» WHAT YOU NEED TO DO
Among the entries below, one line contains "(** [l[i]]: negative" and another contains "(** [str(n)] for an int. *)". Transcribe those two lines and every line between them, exactly.

================================

(** * tplswitch_infocollector: a shallow embedding and its properties

    The program logs on to a TP-Link TL-SG105E switch, fetches two of its
    management pages, pulls script variables out of them with regular
    expressions and fills a [SwitchTPL] object that is finally dumped as
    JSON.

    Conventions of the embedding.

    - A Python [str] is a sequence of code points.  The text of a page and
      the literals of the program are modelled as [string], that is with
      code points below 256 (requests decodes a [text/html] body that
      declares no charset as ISO-8859-1).  Strings produced by
      [json.loads] can hold any code point (through [\uXXXX] escapes) and
      are lists of code points, [list N].
    - A Python [int] is a [Z].
    - Two limits of the interpreter are not part of the model: the 4300
      digits beyond which [int], [json.loads] and [json.dumps] refuse an
      integer with ValueError, and the recursion limit at which
      [json.loads] and [json.dumps] give up with RecursionError.  The
      properties that either limit could affect are stated for pages that
      stay within them, through [digit_count] and [bracket_count].  A
      float read by [json.loads] is kept as the literal it was read from;
      the properties about the text written are stated for values without
      floats.
    - A raised exception is the [Raise] case of [result]; statements that
      mutate [self.switch] before an exception is raised keep their effect,
      which the state monad [M] makes explicit.
    - The network is a parameter: [Requests] answers the logon request and
      hands over the [Session] that answers the two fetches.  The start of
      the module, which installs missing libraries with apt, and the
      command-line parsing of argparse are not modelled; [main] takes the
      three options as they come out of it. *)

From Stdlib Require Import String Ascii List ZArith NArith Lia Bool.
Import ListNotations.

#[local] Set Warnings "-register-all".

Local Open Scope string_scope.
Local Open Scope list_scope.
Local Open Scope Z_scope.

(** ** Exceptions and results *)

Inductive exn : Type :=
| AttributeError                 (* [None.group(1)]: re.search found nothing *)
| ValueError                     (* [int] on a malformed literal *)
| JSONDecodeError                (* [json.loads] on a malformed document *)
| IndexError                     (* list index out of range *)
| KeyError (key : string)        (* missing dict key *)
| TypeError                      (* subscript on a value that has none *)
| RecursionError                 (* the decoder out of fuel; shown never to happen *)
| NotImplementedError            (* a method of the abstract parser *)
| RequestException               (* any failure raised by requests *)
| Exception (msg : string).      (* [raise Exception(msg)] *)

Inductive result (A : Type) : Type :=
| Ok (a : A)
| Raise (e : exn).

Arguments Ok {A} a.
Arguments Raise {A} e.

Definition rbind {A B : Type} (r : result A) (k : A -> result B) : result B :=
  match r with
  | Ok a => k a
  | Raise e => Raise e
  end.

Notation "x <- r ;; k" := (rbind r (fun x => k))
  (at level 61, r at next level, right associativity).

Fixpoint mapM {A B : Type} (f : A -> result B) (l : list A) : result (list B) :=
  match l with
  | [] => Ok []
  | a :: l' => b <- f a ;; bs <- mapM f l' ;; Ok (b :: bs)
  end.

(** ** Python built-ins used by the program *)

Module Py.

Definition code (c : ascii) : N := N_of_ascii c.

Definition is_digit (c : ascii) : bool :=
  ((48 <=? code c) && (code c <=? 57))%N.

Definition digit_value (c : ascii) : Z := Z.of_N (code c) - 48.

(** Characters that [int] skips around a literal: the ASCII white space of
    [Py_ISSPACE] and, below 256, the two non-ASCII Unicode spaces. *)
Definition is_int_space (c : ascii) : bool :=
  ((9 <=? code c) && (code c <=? 13) || (code c =? 32)
   || (code c =? 133) || (code c =? 160))%N.

Fixpoint lstrip (s : string) : string :=
  match s with
  | String c s' => if is_int_space c then lstrip s' else s
  | EmptyString => EmptyString
  end.

Fixpoint rstrip (s : string) : string :=
  match s with
  | EmptyString => EmptyString
  | String c s' =>
      match rstrip s' with
      | EmptyString => if is_int_space c then EmptyString else String c EmptyString
      | r => String c r
      end
  end.

(** Decimal digits with single underscores between them; [after_digit]
    tells whether the previous character was a digit. *)
Fixpoint int_digits (acc : Z) (after_digit : bool) (s : string) : option Z :=
  match s with
  | EmptyString => if after_digit then Some acc else None
  | String c s' =>
      if is_digit c then int_digits (10 * acc + digit_value c) true s'
      else if (Ascii.eqb c "_" && after_digit)%bool then int_digits acc false s'
      else None
  end.

(** [int(s)] in base 10.  The interpreter's optional cap on the number of
    digits ([sys.set_int_max_str_digits]) is not modelled. *)
Definition int (s : string) : result Z :=
  let t := rstrip (lstrip s) in
  let signed :=
    match t with
    | String "-" r => (true, r)
    | String "+" r => (false, r)
    | _ => (false, t)
    end in
  match int_digits 0 false (snd signed) with
  | Some v => Ok (if fst signed then - v else v)
  | None => Raise ValueError
  end.

(** [s.split(sep)] for a one-character separator. *)
Fixpoint split (sep : ascii) (s : string) : list string :=
  match s with
  | EmptyString => [EmptyString]
  | String c s' =>
      if Ascii.eqb c sep then EmptyString :: split sep s'
      else match split sep s' with
           | h :: t => String c h :: t
           | [] => [String c EmptyString]
           end
  end.

(** [l[i]]: negative indices count from the end. *)
Definition getitem {A : Type} (l : list A) (i : Z) : result A :=
  let n := Z.of_nat (length l) in
  let j := if i <? 0 then i + n else i in
  if (j <? 0) || (n <=? j) then Raise IndexError
  else match nth_error l (Z.to_nat j) with
       | Some a => Ok a
       | None => Raise IndexError
       end.

(** [range(n)]. *)
Definition range (n : Z) : list Z := map Z.of_nat (seq 0 (Z.to_nat n)).

(** [str(n)] for an int. *)
Fixpoint digits_of_pos (fuel : nat) (n : N) (acc : string) : string :=
  match fuel with
  | O => acc
  | S fuel' =>
      let acc' := String (ascii_of_N (48 + n mod 10)) acc in
      if (n <? 10)%N then acc' else digits_of_pos fuel' (n / 10) acc'
  end.

Definition str_of_int (z : Z) : string :=
  let n := Z.abs_N z in
  let d := digits_of_pos (S (N.to_nat (N.log2 n))) n EmptyString in
  if z <? 0 then String "-" d else d.

(** What follows the prefix [p] in [s], when [s] starts with [p]. *)
Fixpoint strip_prefix (p s : string) : option string :=
  match p with
  | EmptyString => Some s
  | String a p' =>
      match s with
      | String b s' => if Ascii.eqb a b then strip_prefix p' s' else None
      | EmptyString => None
      end
  end.

(** The code points of a text. *)
Definition codes (s : string) : list N := map code (list_ascii_of_string s).

Fixpoint codes_eqb (a b : list N) : bool :=
  match a, b with
  | [], [] => true
  | x :: a', y :: b' => (x =? y)%N && codes_eqb a' b'
  | _, _ => false
  end.

(** [needle in s] *)
Fixpoint contains (needle s : string) : bool :=
  match strip_prefix needle s with
  | Some _ => true
  | None =>
      match s with
      | EmptyString => false
      | String _ s' => contains needle s'
      end
  end.

(** Every character of [s] satisfies [p]. *)
Fixpoint all_chars (p : ascii -> bool) (s : string) : bool :=
  match s with
  | EmptyString => true
  | String c s' => p c && all_chars p s'
  end.

(** Insertion-ordered dict: assigning to an existing key keeps its place. *)
Section Dict.
Context {K V : Type} (eqb : K -> K -> bool).

Fixpoint dict_set (d : list (K * V)) (k : K) (v : V) : list (K * V) :=
  match d with
  | [] => [(k, v)]
  | (k', v') :: d' =>
      if eqb k' k then (k, v) :: d' else (k', v') :: dict_set d' k v
  end.

Fixpoint dict_get (d : list (K * V)) (k : K) : option V :=
  match d with
  | [] => None
  | (k', v') :: d' => if eqb k' k then Some v' else dict_get d' k
  end.

End Dict.

End Py.

(** ** The fragment of [re] used by the program

    A pattern is a sequence of atoms with at most one capture group.  The
    matcher is the usual backtracking one: a lazy star first tries what
    follows and only then takes one more character, a greedy plus does the
    opposite.  [^] and [$] have their [re.MULTILINE] meaning. *)

Module Re.

Inductive atom : Type :=
| Lit (c : ascii)
| Class (p : ascii -> bool)
| LazyStar (p : ascii -> bool)
| GreedyPlus (p : ascii -> bool)
| GroupOpen
| GroupClose
| Bol
| Eol.
(** * LiteWebAgent: page snapshot extraction and save_file

    A shallow embedding of

      - [backend/api/litewebagent/tools/webscraping.py]
      - [backend/api/litewebagent/tools/save_file.py]
      - [litewebagent/webagent_utils_sync/tools/save_file.py]

    Python [str] values are modelled as [string], a character being one of
    the code points 0 to 255; whitespace and case mapping are those of
    [str.isspace] and [str.lower] on these code points.  Exceptions are values
    of [exn] returned through [result]; the file system, the browser page and
    the generative backend are explicit arguments. *)

From Stdlib Require Import Ascii Bool Arith Lia.
From Stdlib Require String.
From stdpp Require Import base option list gmap strings.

================================

» EXERCISE ANSWER
(** [l[i]]: negative indices count from the end. *)
Definition getitem {A : Type} (l : list A) (i : Z) : result A :=
  let n := Z.of_nat (length l) in
  let j := if i <? 0 then i + n else i in
  if (j <? 0) || (n <=? j) then Raise IndexError
  else match nth_error l (Z.to_nat j) with
       | Some a => Ok a
       | None => Raise IndexError
       end.

(** [range(n)]. *)
Definition range (n : Z) : list Z := map Z.of_nat (seq 0 (Z.to_nat n)).

(** [str(n)] for an int. *)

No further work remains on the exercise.